-- RECORDED DATA follows --

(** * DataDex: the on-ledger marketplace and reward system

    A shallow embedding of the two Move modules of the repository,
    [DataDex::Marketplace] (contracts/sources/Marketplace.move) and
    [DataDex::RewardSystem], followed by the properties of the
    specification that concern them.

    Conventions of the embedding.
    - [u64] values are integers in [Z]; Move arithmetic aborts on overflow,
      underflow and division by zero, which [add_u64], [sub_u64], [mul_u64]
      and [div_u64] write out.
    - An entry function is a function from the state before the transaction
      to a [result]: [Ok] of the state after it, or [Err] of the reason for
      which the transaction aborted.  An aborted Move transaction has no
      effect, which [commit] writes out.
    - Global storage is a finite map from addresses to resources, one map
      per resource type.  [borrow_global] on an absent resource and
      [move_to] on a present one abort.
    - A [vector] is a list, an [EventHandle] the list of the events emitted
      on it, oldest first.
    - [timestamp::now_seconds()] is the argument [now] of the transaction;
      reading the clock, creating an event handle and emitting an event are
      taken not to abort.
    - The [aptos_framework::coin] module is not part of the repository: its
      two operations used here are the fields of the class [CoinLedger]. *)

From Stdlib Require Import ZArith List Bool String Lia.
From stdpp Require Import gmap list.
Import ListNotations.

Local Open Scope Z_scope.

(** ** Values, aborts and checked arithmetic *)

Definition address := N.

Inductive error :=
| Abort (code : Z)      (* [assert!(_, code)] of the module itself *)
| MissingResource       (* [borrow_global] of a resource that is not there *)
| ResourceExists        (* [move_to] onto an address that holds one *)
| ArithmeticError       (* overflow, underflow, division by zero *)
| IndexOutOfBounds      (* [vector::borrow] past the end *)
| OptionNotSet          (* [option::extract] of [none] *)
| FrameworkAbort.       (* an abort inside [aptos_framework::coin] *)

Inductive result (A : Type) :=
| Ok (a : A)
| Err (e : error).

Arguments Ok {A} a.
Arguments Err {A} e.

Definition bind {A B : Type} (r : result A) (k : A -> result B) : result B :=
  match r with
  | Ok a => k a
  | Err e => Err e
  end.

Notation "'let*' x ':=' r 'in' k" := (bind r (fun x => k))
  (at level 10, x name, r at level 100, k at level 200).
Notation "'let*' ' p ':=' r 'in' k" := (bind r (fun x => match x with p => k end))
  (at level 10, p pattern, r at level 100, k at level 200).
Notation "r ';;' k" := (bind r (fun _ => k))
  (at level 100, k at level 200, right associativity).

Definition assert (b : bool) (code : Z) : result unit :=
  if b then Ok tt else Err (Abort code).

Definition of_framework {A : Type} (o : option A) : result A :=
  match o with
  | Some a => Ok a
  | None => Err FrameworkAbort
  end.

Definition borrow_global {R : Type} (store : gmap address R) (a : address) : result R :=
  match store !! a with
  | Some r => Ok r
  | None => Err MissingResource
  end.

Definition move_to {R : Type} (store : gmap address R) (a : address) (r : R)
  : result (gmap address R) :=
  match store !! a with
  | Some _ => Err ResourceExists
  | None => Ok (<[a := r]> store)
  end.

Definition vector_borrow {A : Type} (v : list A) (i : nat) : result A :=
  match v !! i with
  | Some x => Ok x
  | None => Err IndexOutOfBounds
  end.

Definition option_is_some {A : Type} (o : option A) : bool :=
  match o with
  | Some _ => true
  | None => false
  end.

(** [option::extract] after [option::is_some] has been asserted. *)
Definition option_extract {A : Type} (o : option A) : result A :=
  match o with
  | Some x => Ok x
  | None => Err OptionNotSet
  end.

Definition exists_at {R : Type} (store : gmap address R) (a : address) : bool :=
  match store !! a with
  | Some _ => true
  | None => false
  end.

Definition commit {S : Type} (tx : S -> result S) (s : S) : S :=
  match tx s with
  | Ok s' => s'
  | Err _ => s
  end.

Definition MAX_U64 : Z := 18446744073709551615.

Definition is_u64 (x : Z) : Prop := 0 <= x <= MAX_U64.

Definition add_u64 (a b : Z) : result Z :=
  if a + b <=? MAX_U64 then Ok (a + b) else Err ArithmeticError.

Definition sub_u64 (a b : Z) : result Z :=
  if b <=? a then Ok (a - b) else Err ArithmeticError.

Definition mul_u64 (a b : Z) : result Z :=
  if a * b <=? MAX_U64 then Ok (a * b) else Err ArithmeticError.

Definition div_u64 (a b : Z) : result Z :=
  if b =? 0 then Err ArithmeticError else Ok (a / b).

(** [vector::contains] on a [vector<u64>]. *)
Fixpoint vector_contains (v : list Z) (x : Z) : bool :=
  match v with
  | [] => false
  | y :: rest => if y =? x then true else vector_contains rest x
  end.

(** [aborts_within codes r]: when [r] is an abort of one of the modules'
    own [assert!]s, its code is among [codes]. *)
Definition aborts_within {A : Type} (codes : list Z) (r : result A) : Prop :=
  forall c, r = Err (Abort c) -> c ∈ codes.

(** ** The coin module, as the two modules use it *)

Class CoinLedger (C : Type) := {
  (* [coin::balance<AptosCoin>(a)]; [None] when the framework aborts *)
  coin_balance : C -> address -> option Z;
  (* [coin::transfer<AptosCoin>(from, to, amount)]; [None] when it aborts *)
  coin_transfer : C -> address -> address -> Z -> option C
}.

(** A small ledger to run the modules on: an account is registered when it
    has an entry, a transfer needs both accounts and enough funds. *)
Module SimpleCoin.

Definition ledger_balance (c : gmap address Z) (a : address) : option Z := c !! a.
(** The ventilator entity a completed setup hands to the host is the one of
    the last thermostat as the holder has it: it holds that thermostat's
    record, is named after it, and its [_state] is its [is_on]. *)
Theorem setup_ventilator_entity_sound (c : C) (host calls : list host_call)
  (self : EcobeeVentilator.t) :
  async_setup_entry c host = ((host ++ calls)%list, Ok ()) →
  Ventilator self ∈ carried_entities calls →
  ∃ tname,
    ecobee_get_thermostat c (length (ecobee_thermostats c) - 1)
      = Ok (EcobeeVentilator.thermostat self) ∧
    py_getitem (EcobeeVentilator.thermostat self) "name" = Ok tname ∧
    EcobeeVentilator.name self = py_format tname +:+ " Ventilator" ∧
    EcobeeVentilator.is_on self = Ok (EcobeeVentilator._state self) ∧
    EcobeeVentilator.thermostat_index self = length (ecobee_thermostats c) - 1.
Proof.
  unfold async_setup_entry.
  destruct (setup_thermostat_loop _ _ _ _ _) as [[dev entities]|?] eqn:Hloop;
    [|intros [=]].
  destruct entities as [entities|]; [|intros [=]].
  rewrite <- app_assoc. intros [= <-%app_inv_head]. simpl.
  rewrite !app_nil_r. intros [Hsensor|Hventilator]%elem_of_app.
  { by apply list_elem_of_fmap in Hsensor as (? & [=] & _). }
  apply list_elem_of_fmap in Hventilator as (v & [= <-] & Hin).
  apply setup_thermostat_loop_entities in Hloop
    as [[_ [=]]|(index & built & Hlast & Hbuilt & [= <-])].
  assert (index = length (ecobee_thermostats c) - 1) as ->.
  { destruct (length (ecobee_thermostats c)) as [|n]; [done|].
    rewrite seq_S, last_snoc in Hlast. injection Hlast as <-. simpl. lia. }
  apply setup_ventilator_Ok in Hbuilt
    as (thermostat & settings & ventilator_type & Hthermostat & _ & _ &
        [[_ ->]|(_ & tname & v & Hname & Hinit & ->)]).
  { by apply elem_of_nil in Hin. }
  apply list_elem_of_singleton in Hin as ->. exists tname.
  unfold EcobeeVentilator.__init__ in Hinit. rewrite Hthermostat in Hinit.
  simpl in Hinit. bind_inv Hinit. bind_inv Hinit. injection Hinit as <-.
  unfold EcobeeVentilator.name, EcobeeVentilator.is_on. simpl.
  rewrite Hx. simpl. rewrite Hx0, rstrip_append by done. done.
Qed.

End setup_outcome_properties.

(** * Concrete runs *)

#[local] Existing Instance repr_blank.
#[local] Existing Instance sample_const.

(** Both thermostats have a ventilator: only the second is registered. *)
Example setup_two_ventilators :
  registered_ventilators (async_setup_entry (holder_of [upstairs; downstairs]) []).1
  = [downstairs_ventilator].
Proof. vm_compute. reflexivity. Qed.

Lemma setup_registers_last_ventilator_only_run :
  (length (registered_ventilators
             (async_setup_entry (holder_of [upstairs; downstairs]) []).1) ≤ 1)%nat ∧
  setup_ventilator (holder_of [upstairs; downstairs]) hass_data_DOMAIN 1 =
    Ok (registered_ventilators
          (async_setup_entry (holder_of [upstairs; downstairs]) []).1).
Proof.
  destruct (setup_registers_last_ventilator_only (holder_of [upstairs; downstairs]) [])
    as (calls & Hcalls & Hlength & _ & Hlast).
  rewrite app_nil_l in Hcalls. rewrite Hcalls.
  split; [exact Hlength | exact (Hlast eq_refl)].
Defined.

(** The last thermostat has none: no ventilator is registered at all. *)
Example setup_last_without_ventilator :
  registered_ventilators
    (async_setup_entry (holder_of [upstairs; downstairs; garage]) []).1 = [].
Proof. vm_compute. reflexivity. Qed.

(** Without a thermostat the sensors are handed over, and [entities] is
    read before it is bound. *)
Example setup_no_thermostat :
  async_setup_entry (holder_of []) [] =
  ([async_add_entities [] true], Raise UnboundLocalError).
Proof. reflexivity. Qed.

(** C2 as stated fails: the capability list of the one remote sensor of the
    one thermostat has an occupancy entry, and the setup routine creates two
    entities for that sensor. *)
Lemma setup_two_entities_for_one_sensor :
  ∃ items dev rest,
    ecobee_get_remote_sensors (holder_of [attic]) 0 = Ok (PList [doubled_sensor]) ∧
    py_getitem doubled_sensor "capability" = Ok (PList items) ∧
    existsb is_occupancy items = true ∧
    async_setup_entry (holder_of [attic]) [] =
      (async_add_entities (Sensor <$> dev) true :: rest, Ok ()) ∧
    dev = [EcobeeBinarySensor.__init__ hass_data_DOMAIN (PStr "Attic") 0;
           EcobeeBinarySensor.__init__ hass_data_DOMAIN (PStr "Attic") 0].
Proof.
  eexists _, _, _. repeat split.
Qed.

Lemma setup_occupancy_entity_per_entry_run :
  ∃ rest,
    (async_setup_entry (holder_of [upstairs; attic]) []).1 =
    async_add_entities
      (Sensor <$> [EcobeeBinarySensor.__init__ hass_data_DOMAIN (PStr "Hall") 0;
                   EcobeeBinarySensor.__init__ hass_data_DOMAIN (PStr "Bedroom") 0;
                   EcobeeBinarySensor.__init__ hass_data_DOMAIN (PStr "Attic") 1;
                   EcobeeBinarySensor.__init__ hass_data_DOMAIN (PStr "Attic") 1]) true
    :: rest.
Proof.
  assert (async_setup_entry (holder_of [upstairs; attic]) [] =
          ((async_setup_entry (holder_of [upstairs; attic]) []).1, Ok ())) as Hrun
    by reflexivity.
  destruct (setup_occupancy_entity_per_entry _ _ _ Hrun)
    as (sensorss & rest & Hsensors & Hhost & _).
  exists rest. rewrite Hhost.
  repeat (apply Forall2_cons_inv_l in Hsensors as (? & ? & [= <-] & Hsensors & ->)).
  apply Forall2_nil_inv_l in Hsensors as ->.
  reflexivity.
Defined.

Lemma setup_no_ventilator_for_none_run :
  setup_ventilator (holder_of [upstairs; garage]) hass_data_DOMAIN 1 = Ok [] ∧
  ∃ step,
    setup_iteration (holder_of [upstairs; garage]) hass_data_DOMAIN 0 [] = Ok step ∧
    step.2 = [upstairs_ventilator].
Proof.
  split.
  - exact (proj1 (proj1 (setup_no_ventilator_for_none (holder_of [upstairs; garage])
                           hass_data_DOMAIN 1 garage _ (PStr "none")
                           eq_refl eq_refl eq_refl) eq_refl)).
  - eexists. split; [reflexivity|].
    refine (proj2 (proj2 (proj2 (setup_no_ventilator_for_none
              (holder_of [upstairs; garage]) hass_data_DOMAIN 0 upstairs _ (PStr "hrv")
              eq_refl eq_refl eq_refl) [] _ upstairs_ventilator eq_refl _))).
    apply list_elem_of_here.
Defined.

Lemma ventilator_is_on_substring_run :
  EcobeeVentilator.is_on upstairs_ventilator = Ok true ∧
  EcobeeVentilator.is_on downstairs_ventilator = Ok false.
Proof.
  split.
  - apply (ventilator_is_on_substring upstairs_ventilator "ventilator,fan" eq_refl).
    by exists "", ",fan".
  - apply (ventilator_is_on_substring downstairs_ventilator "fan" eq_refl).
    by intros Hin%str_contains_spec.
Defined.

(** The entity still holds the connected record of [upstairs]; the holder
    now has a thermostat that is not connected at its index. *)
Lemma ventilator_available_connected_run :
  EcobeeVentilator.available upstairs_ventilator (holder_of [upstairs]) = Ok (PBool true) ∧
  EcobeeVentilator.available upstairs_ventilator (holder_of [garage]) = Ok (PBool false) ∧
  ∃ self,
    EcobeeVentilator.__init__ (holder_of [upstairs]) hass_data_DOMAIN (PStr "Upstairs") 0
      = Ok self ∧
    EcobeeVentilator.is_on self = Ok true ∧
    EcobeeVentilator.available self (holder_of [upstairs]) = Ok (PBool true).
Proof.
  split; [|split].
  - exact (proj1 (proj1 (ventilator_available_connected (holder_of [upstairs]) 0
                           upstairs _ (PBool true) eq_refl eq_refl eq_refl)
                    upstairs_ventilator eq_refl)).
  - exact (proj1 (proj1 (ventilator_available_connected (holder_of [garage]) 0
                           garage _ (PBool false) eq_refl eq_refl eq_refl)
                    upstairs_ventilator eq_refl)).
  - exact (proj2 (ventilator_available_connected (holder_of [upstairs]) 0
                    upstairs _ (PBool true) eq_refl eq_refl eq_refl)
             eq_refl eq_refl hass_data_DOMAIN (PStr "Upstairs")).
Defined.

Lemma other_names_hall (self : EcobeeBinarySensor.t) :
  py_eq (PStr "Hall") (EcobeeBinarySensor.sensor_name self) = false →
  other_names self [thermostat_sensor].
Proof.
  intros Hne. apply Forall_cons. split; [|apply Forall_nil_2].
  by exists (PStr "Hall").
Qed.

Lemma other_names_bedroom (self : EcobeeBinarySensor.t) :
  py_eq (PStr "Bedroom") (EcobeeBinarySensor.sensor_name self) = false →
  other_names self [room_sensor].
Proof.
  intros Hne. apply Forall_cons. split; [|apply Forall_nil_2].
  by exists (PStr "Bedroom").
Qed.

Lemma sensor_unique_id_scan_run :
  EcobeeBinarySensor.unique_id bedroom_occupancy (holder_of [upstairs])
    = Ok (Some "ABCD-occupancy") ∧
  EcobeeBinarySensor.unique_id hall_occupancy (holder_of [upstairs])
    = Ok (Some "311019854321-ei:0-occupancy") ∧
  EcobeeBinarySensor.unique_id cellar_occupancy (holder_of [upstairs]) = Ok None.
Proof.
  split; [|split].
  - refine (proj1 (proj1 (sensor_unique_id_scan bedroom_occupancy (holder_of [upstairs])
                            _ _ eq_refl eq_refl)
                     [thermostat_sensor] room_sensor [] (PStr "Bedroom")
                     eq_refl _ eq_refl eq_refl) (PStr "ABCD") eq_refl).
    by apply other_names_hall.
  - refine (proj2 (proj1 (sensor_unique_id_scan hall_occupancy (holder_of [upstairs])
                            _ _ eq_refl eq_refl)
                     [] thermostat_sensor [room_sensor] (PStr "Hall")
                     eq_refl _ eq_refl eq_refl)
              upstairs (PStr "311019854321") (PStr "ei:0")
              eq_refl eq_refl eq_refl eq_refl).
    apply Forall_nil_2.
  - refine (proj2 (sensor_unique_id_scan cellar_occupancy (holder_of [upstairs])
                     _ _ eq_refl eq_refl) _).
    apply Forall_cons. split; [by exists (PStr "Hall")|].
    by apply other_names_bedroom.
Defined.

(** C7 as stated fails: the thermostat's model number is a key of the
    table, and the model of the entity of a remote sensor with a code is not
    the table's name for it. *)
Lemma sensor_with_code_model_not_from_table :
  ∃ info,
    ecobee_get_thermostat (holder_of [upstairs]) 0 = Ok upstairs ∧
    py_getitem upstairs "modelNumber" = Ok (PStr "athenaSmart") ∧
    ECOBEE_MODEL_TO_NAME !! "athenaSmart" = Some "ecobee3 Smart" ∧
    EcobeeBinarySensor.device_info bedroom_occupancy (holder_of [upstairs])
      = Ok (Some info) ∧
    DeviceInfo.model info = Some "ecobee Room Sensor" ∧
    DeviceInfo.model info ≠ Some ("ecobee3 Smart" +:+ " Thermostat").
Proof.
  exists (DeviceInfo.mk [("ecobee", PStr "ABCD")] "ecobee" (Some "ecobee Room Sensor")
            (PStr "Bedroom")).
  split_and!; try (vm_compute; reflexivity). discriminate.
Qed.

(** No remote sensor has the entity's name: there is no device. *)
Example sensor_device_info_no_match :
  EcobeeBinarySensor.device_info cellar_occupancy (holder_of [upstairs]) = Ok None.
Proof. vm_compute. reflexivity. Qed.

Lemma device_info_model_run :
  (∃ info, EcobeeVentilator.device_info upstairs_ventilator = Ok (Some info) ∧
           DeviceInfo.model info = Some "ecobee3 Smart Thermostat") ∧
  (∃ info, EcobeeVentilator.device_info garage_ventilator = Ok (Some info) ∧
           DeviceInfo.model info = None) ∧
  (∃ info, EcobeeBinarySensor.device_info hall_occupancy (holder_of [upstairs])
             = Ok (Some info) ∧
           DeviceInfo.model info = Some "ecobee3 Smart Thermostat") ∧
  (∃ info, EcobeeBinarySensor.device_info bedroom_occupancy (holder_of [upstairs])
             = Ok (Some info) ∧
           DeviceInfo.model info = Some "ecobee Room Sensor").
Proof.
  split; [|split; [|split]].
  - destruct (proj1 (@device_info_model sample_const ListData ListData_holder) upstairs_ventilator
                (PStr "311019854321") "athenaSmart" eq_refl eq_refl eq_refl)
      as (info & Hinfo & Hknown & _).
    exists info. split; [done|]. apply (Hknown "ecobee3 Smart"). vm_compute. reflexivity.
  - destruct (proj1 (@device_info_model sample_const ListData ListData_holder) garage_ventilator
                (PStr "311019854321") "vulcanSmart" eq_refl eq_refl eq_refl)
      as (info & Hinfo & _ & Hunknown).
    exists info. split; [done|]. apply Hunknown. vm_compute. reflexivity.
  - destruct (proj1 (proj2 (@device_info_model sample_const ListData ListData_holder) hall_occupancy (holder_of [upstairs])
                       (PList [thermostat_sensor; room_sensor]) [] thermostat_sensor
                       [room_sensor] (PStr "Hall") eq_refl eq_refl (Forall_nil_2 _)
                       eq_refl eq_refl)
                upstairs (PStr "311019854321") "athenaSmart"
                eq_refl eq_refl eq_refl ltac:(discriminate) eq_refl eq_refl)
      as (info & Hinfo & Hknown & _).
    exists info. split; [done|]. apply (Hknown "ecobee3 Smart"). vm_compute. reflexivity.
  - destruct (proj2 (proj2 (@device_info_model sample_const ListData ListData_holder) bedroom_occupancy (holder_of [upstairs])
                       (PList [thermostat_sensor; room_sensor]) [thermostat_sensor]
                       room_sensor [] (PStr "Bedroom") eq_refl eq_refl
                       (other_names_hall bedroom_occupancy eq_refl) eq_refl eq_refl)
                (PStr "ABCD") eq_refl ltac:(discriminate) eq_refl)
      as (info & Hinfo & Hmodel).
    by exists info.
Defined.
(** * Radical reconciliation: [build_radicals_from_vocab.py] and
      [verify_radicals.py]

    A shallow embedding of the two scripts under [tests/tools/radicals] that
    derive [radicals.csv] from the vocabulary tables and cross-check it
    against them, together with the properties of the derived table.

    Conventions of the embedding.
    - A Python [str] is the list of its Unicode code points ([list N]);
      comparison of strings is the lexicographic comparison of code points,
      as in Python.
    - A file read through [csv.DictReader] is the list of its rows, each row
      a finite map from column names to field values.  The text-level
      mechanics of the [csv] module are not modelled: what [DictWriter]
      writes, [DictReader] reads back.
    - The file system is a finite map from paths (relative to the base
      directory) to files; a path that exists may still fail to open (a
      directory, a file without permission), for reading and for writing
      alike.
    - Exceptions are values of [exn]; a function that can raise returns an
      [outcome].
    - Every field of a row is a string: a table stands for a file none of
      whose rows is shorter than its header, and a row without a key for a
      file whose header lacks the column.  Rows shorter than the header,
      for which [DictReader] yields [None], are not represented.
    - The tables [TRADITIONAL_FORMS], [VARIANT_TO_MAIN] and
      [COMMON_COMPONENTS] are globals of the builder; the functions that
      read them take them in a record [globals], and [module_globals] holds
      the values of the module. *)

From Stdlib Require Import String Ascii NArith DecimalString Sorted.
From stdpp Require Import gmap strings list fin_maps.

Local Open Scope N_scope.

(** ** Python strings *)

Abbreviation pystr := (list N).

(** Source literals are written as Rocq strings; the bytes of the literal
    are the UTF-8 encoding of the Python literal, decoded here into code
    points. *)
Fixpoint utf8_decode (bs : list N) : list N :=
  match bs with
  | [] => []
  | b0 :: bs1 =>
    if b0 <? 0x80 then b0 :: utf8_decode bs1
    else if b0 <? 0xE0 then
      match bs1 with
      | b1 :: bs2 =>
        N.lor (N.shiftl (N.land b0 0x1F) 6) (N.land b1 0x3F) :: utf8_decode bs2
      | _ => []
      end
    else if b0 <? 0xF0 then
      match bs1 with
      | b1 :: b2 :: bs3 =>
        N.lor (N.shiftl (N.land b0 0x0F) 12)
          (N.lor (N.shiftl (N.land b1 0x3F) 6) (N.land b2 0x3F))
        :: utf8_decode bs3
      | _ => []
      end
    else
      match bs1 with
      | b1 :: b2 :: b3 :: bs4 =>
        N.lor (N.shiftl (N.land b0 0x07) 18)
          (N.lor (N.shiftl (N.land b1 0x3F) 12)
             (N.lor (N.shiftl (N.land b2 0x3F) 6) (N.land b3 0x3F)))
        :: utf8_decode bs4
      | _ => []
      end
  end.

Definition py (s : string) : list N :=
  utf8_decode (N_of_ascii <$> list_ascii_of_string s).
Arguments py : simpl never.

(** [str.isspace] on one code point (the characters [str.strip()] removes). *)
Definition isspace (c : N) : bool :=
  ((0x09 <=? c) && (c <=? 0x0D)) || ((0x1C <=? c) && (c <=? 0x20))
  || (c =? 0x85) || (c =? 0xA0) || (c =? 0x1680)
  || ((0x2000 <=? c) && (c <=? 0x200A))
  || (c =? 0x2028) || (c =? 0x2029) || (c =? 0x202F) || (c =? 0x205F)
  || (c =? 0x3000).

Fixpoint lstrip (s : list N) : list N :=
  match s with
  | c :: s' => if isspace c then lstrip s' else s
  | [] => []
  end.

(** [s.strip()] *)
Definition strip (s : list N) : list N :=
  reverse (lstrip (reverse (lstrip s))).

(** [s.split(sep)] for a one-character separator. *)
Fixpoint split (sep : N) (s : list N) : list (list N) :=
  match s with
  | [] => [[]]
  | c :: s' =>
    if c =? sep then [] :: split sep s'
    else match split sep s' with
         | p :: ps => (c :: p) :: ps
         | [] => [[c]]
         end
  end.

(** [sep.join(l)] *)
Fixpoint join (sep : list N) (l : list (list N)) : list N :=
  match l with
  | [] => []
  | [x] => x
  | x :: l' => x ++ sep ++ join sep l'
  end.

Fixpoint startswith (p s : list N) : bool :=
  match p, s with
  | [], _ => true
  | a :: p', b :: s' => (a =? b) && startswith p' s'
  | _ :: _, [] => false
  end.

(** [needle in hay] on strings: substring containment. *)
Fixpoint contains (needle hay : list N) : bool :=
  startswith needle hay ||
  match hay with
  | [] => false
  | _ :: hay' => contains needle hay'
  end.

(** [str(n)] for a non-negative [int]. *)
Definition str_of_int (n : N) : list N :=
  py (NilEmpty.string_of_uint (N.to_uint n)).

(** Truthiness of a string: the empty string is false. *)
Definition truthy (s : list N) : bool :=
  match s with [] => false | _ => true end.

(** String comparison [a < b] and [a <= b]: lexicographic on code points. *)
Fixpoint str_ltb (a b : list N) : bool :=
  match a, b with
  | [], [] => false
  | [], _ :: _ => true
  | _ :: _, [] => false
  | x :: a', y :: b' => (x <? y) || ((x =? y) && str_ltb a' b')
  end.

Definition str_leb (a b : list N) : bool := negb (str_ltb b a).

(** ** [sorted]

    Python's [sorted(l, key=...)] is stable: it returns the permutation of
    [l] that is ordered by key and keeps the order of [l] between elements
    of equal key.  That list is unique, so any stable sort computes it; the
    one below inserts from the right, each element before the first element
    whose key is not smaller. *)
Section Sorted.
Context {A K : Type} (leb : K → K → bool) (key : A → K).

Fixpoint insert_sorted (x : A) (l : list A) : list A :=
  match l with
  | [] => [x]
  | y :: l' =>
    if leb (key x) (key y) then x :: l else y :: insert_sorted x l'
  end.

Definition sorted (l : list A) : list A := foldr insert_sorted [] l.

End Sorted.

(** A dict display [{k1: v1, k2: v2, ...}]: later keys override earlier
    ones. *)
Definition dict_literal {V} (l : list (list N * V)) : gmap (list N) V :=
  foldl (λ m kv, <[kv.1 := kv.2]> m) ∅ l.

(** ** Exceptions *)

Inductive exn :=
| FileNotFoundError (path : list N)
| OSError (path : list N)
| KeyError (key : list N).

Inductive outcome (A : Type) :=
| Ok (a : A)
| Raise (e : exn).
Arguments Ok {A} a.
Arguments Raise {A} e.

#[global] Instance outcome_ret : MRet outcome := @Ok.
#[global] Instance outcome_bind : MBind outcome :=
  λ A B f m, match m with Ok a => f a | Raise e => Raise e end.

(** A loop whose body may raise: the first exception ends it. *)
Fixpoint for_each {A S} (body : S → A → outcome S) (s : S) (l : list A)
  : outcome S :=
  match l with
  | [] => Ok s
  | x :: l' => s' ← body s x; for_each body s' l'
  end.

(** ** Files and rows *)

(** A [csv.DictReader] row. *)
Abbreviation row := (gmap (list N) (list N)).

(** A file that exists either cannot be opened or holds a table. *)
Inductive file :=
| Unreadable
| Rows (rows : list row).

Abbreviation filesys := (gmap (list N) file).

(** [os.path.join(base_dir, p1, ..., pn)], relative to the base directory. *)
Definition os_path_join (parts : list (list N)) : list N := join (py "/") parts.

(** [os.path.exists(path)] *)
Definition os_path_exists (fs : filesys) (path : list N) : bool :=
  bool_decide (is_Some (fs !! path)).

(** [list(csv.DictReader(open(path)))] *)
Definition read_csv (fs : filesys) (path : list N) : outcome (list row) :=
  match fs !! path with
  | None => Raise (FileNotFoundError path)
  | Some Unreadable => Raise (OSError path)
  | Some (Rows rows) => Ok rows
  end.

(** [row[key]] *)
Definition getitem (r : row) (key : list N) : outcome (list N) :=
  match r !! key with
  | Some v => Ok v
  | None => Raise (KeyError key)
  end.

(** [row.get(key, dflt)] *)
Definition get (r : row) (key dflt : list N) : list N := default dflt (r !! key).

-- RECORDED DATA concluded --

TASK REQUIREMENTS:
Could you transcribe the entries above word for word, from the line with "destruct (setup_registers_last_ventilator_only (holder_of" down to the line with "(async_add_entities (Sensor <$>", keeping both?

ANSWER TO THIS TASK:
  destruct (setup_registers_last_ventilator_only (holder_of [upstairs; downstairs]) [])
    as (calls & Hcalls & Hlength & _ & Hlast).
  rewrite app_nil_l in Hcalls. rewrite Hcalls.
  split; [exact Hlength | exact (Hlast eq_refl)].
Defined.

(** The last thermostat has none: no ventilator is registered at all. *)
Example setup_last_without_ventilator :
  registered_ventilators
    (async_setup_entry (holder_of [upstairs; downstairs; garage]) []).1 = [].
Proof. vm_compute. reflexivity. Qed.

(** Without a thermostat the sensors are handed over, and [entities] is
    read before it is bound. *)
Example setup_no_thermostat :
  async_setup_entry (holder_of []) [] =
  ([async_add_entities [] true], Raise UnboundLocalError).
Proof. reflexivity. Qed.

(** C2 as stated fails: the capability list of the one remote sensor of the
    one thermostat has an occupancy entry, and the setup routine creates two
    entities for that sensor. *)
Lemma setup_two_entities_for_one_sensor :
  ∃ items dev rest,
    ecobee_get_remote_sensors (holder_of [attic]) 0 = Ok (PList [doubled_sensor]) ∧
    py_getitem doubled_sensor "capability" = Ok (PList items) ∧
    existsb is_occupancy items = true ∧
    async_setup_entry (holder_of [attic]) [] =
      (async_add_entities (Sensor <$> dev) true :: rest, Ok ()) ∧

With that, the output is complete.